Lemma inv_killed v x p v' : inv v x -> killed v p v' -> graph_inv v' -> inv v' x.
Proof.
  intros Hi Hk Hg. apply (inv_step v x); [done|done| |eapply sched_killed; [done|apply Hi]|apply calm_refl].
  destruct Hk as [[-> _]| ->]; [apply keeps_refl|by split].
Qed.

Lemma inv_notice v x v' x' : inv v x -> graph_inv v' -> notice v v' -> sched_inv v' x' [] [] -> calm x x' -> inv v' x'.
Proof. intros Hi Hg Hn Hs Hc. apply (inv_step v x); [done|done|by apply keeps_notice|done|done]. Qed.

(** The last thread takes its process down. *)
Lemma wp_last_thread t p x0 {A} (k : M A) Q v x : inv v x -> live v p -> x_held x = [LUmem] -> ended t x0 x ->
  (forall v' x', inv v' x' -> ended t x0 x' -> wp k Q v' x') ->
  wp (P ← get_proc p; dead ← (if p_nthreads P =? 0 then process_is_dead p else mret true);
      _ ← when (negb dead) (_ ← mark_dead_locked p; notify_parent_locked p); k) Q v x.
Proof.
  intros Hi Hl Hx He H. pose proof (inv_graph _ _ _ Hi) as Hg. apply wp_bind. eapply wp_get_proc; [exact Hl|]. intros oa _.
  assert (Hend : forall d : bool, wp (_ ← when (negb d) (_ ← mark_dead_locked p; notify_parent_locked p); k) Q v x).
  { intros d. apply wp_bind, wp_when; intros _; [|by apply H]. apply wp_bind, wp_mark_dead; [done|done|]. intros v1 Hg1 Hk.
    pose proof (inv_killed v x p v1 Hi Hk Hg1) as Hi1. apply wp_notify_parent; [done|apply Hi1| |rewrite Hx; by repeat constructor|].
    { unfold live. by destruct Hk as [[-> _]| ->]. }
    intros v2 x2 Hg2 Hn Hs2 Hc2. apply H; [by eapply inv_notice|]. eapply ended_steady; [done|done|].
    eapply (calm_gone v1 v2); [apply Hi1|done| |apply He]. by destruct Hn as (? & ? & ? & ? & ? & ? & ->). }
  apply wp_bind. case_match; [apply wp_is_dead; [apply Hg|apply Hg|done|by intros]|by apply wp_ret].
Qed.

Lemma dying_held t v x h : dying t v x -> dying t v (set_held h x).
Proof. intros [D1 D2 D3 D4 D5 D6]. split; try done; [by apply (pool_frame v _ x)|by apply (sched_ext v _ x)|by apply (scheme_ext v _ x)]. Qed.

Lemma ended_held t x x' h : ended t (set_held h x) x' -> ended t x (set_held (x_held x) x').
Proof. intros [E1 E2 E3]. split; [naive_solver|done|done]. Qed.

Lemma wp_exited t Q v x : dying t v x -> x_held x = [] ->
  (forall v' x', inv v' x' -> ended t x x' -> Q tt v' x') -> wp (process_thread_exited t) Q v x.
Proof.
  intros Hd Hx H. pose proof Hd as [_ _ D3 _ _ (T & HT & Hdead)]. destruct (dead_fields _ _ _ _ _ _ D3 HT Hdead) as (Et & Hw & Hdl).
  set (p := t_proc T). set (cb := t_completion_block T).
  assert (Ht : v_threads v !! t = Some (p, cb)) by (by rewrite (sch_view _ _ _ _ D3), lookup_fmap, HT).
  unfold process_thread_exited. apply wp_bind. eapply wp_get_thread; [done|]. fold p cb.
  apply wp_bind, wp_lock_below; [rewrite Hx; constructor|]. rewrite Hx.
  apply (dying_held t v x [LUmem]) in Hd as Hd1. clear D3. pose proof Hd1 as [D1 _ D3 _ _ _]. set (y := set_held [LUmem] x) in *.
  destruct (nthreads_bound v p t cb D1 Ht) as [Hl _].
  assert (Hend : forall x1 x2 T2, calm y x1 -> sched_inv v x1 [] [] -> x_threads x2 !! t = Some T2 -> t_tid T2 = t ->
    set_threads (delete t) x2 = set_threads (delete t) x1 ->
    wp (_ ← remove_thread_ref p t; _ ← thread_free t; _ ← mod_proc p (upd_p_nthreads (fun n => u64 (n - 1)));
        P ← get_proc p; dead ← (if p_nthreads P =? 0 then process_is_dead p else mret true);
        _ ← when (negb dead) (_ ← mark_dead_locked p; notify_parent_locked p); umem_unlock) Q (completed v p t cb) x2).
  { intros x1 x2 T2 Hc Hs HT2 Et2 Es. eapply wp_leave; [done|done|done|done|]. rewrite Es. eapply wp_last_thread.
    - by apply (inv_departed t p cb v y x1).
    - clear - Hl. unfold live, departed, unpinned_by. by destruct cb.
    - destruct (calm_steady _ _ Hc) as [(_ & S & _) _]. exact S.
    - by apply ended_made.
    - intros v' x' Hi' He. destruct (en_keep _ _ _ He) as (_ & Eh & _). eapply wp_unlock_top; [exact Eh|constructor|].
      apply H; [by apply inv_held|]. rewrite <- Hx. by apply ended_held in He. }
  assert (Hcase : cb = None \/ exists b, cb = Some b) by (destruct cb; eauto). destruct Hcase as [Ec|[b Ec]].
  - rewrite Ec. apply wp_bind, wp_skip. specialize (Hend y y T (calm_refl y) D3 HT Et eq_refl). by rewrite Ec in Hend.
  - rewrite Ec. apply wp_bind, wp_bind, wp_is_dead; [apply D1|apply D1|done|]. intros d _.
    apply (wp_complete p t T b _ (negb d) []); [done|done|done|done|done|intros _; split; congruence|by repeat constructor|].
    intros x' Hs' Hc' HT' _. rewrite Ec in Hend. eapply (Hend x'); [done|done|by apply lookup_insert_eq|done|].
    unfold set_threads. simpl. f_equal. apply delete_insert_eq.
Qed.

End Life.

◆ ◆ ◆ ◆

EXERCISE OBJECTIVE -> Filter these records, keeping every line where the word "true" occurs.

OUTPUT FOR THIS TASK ->
  wp (P ← get_proc p; dead ← (if p_nthreads P =? 0 then process_is_dead p else mret true);
        P ← get_proc p; dead ← (if p_nthreads P =? 0 then process_is_dead p else mret true);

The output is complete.